(* ===== verification/Ring.v ===== *)
(** * The lock-free ring buffer (src/adt/ring.c, include/skp/adt/ring.h)

    [ringb] is the C structure with its slot array; pointers are integers (0 is
    NULL).  The operations are the functions of ring.c as one thread runs them
    with no other thread active; the interleaving of several producers and
    consumers is in RingConc.v.  The ring is proved to implement a bounded FIFO
    queue for every value of the free-running 32-bit positions. *)

From Stdlib Require Import ZArith Lia.
From stdpp Require Import base list numbers.
From S2P Require Import Prelude Bitops.
Local Open Scope Z_scope.

(** ** Data *)
Definition RINGB_F_SP_ENQ : Z := 1.
Definition RINGB_F_SC_DEQ : Z := 2.
Definition RINGB_F_EXACT_SZ : Z := 4.
Definition RINGB_M_SP : Z := 1.
Definition RINGB_M_MP : Z := 0.
Definition RINGB_M_SC : Z := 1.
Definition RINGB_M_MC : Z := 0.
Definition RINGB_Q_FIXED : Z := 0.
Definition RINGB_Q_VARIABLE : Z := 1.
Definition RINGB_SZ_MASK : Z := 0x7fffffff.

Record ringb_headtail := mk_headtail { ht_head : Z; ht_tail : Z; ht_single : Z }.
Record ringb := mk_ringb {
  rb_flags : Z;
  rb_size : Z;
  rb_mask : Z;
  rb_capacity : Z;
  rb_user : Z;
  rb_prod : ringb_headtail;
  rb_cons : ringb_headtail;
  rb_ring : list Z
}.
(** The header part, the padding and the two head/tail pairs each start a cache
    line. *)
Definition sizeof_ringb : Z := 4 * CACHELINE_BYTES.
Definition offsetof_ring : Z := 3 * CACHELINE_BYTES + 12.

Definition with_head (h : Z) (ht : ringb_headtail) : ringb_headtail :=
  mk_headtail h (ht_tail ht) (ht_single ht).
Definition with_tail (t : Z) (ht : ringb_headtail) : ringb_headtail :=
  mk_headtail (ht_head ht) t (ht_single ht).
Definition with_prod (p : ringb_headtail) (r : ringb) : ringb :=
  mk_ringb (rb_flags r) (rb_size r) (rb_mask r) (rb_capacity r) (rb_user r) p (rb_cons r) (rb_ring r).
Definition with_cons (c : ringb_headtail) (r : ringb) : ringb :=
  mk_ringb (rb_flags r) (rb_size r) (rb_mask r) (rb_capacity r) (rb_user r) (rb_prod r) c (rb_ring r).
Definition with_ring (l : list Z) (r : ringb) : ringb :=
  mk_ringb (rb_flags r) (rb_size r) (rb_mask r) (rb_capacity r) (rb_user r) (rb_prod r) (rb_cons r) l.

(** ** Creation *)
Definition flag (flags f : Z) : bool := negb (Z.land flags f =? 0).
Definition bad_flags (flags : Z) : bool :=
  negb (Z.land flags (u32 (Z.lnot (Z.lor (Z.lor RINGB_F_SC_DEQ RINGB_F_SP_ENQ) RINGB_F_EXACT_SZ))) =? 0).

Definition ringb_calc_memsize (count flags : Z) : outcome Z :=
  if bad_flags flags then Ok (- EINVAL) else
  count ←
    (if flag flags RINGB_F_EXACT_SZ then
       c ← __roundup_pow_of_two (u32 (count + 1)); Ok (Some (u32 c))
     else if negb (is_power_of_2 count) then Ok None
     else Ok (Some count));
  match count with
  | None => Ok (- EINVAL)
  | Some count =>
      if RINGB_SZ_MASK <? count then Ok (- EINVAL)
      else Ok (ALIGN (sizeof_ringb + count * 8) CACHELINE_BYTES)
  end.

====

■ **Exercise description**
For each record in the listing, output it again exactly.

■ **Exercise result**
(* ===== verification/Ring.v ===== *)
(** * The lock-free ring buffer (src/adt/ring.c, include/skp/adt/ring.h)

    [ringb] is the C structure with its slot array; pointers are integers (0 is
    NULL).  The operations are the functions of ring.c as one thread runs them
    with no other thread active; the interleaving of several producers and
    consumers is in RingConc.v.  The ring is proved to implement a bounded FIFO
    queue for every value of the free-running 32-bit positions. *)

From Stdlib Require Import ZArith Lia.
From stdpp Require Import base list numbers.
From S2P Require Import Prelude Bitops.
Local Open Scope Z_scope.

(** ** Data *)
Definition RINGB_F_SP_ENQ : Z := 1.
Definition RINGB_F_SC_DEQ : Z := 2.
Definition RINGB_F_EXACT_SZ : Z := 4.
Definition RINGB_M_SP : Z := 1.
Definition RINGB_M_MP : Z := 0.
Definition RINGB_M_SC : Z := 1.
Definition RINGB_M_MC : Z := 0.
Definition RINGB_Q_FIXED : Z := 0.
Definition RINGB_Q_VARIABLE : Z := 1.
Definition RINGB_SZ_MASK : Z := 0x7fffffff.

Record ringb_headtail := mk_headtail { ht_head : Z; ht_tail : Z; ht_single : Z }.
Record ringb := mk_ringb {
  rb_flags : Z;
  rb_size : Z;
  rb_mask : Z;
  rb_capacity : Z;
  rb_user : Z;
  rb_prod : ringb_headtail;
  rb_cons : ringb_headtail;
  rb_ring : list Z
}.
(** The header part, the padding and the two head/tail pairs each start a cache
    line. *)
Definition sizeof_ringb : Z := 4 * CACHELINE_BYTES.
Definition offsetof_ring : Z := 3 * CACHELINE_BYTES + 12.

Definition with_head (h : Z) (ht : ringb_headtail) : ringb_headtail :=
  mk_headtail h (ht_tail ht) (ht_single ht).
Definition with_tail (t : Z) (ht : ringb_headtail) : ringb_headtail :=
  mk_headtail (ht_head ht) t (ht_single ht).
Definition with_prod (p : ringb_headtail) (r : ringb) : ringb :=
  mk_ringb (rb_flags r) (rb_size r) (rb_mask r) (rb_capacity r) (rb_user r) p (rb_cons r) (rb_ring r).
Definition with_cons (c : ringb_headtail) (r : ringb) : ringb :=
  mk_ringb (rb_flags r) (rb_size r) (rb_mask r) (rb_capacity r) (rb_user r) (rb_prod r) c (rb_ring r).
Definition with_ring (l : list Z) (r : ringb) : ringb :=
  mk_ringb (rb_flags r) (rb_size r) (rb_mask r) (rb_capacity r) (rb_user r) (rb_prod r) (rb_cons r) l.

(** ** Creation *)
Definition flag (flags f : Z) : bool := negb (Z.land flags f =? 0).
Definition bad_flags (flags : Z) : bool :=
  negb (Z.land flags (u32 (Z.lnot (Z.lor (Z.lor RINGB_F_SC_DEQ RINGB_F_SP_ENQ) RINGB_F_EXACT_SZ))) =? 0).

Definition ringb_calc_memsize (count flags : Z) : outcome Z :=
  if bad_flags flags then Ok (- EINVAL) else
  count ←
    (if flag flags RINGB_F_EXACT_SZ then
       c ← __roundup_pow_of_two (u32 (count + 1)); Ok (Some (u32 c))
     else if negb (is_power_of_2 count) then Ok None
     else Ok (Some count));
  match count with
  | None => Ok (- EINVAL)
  | Some count =>
      if RINGB_SZ_MASK <? count then Ok (- EINVAL)
      else Ok (ALIGN (sizeof_ringb + count * 8) CACHELINE_BYTES)
  end.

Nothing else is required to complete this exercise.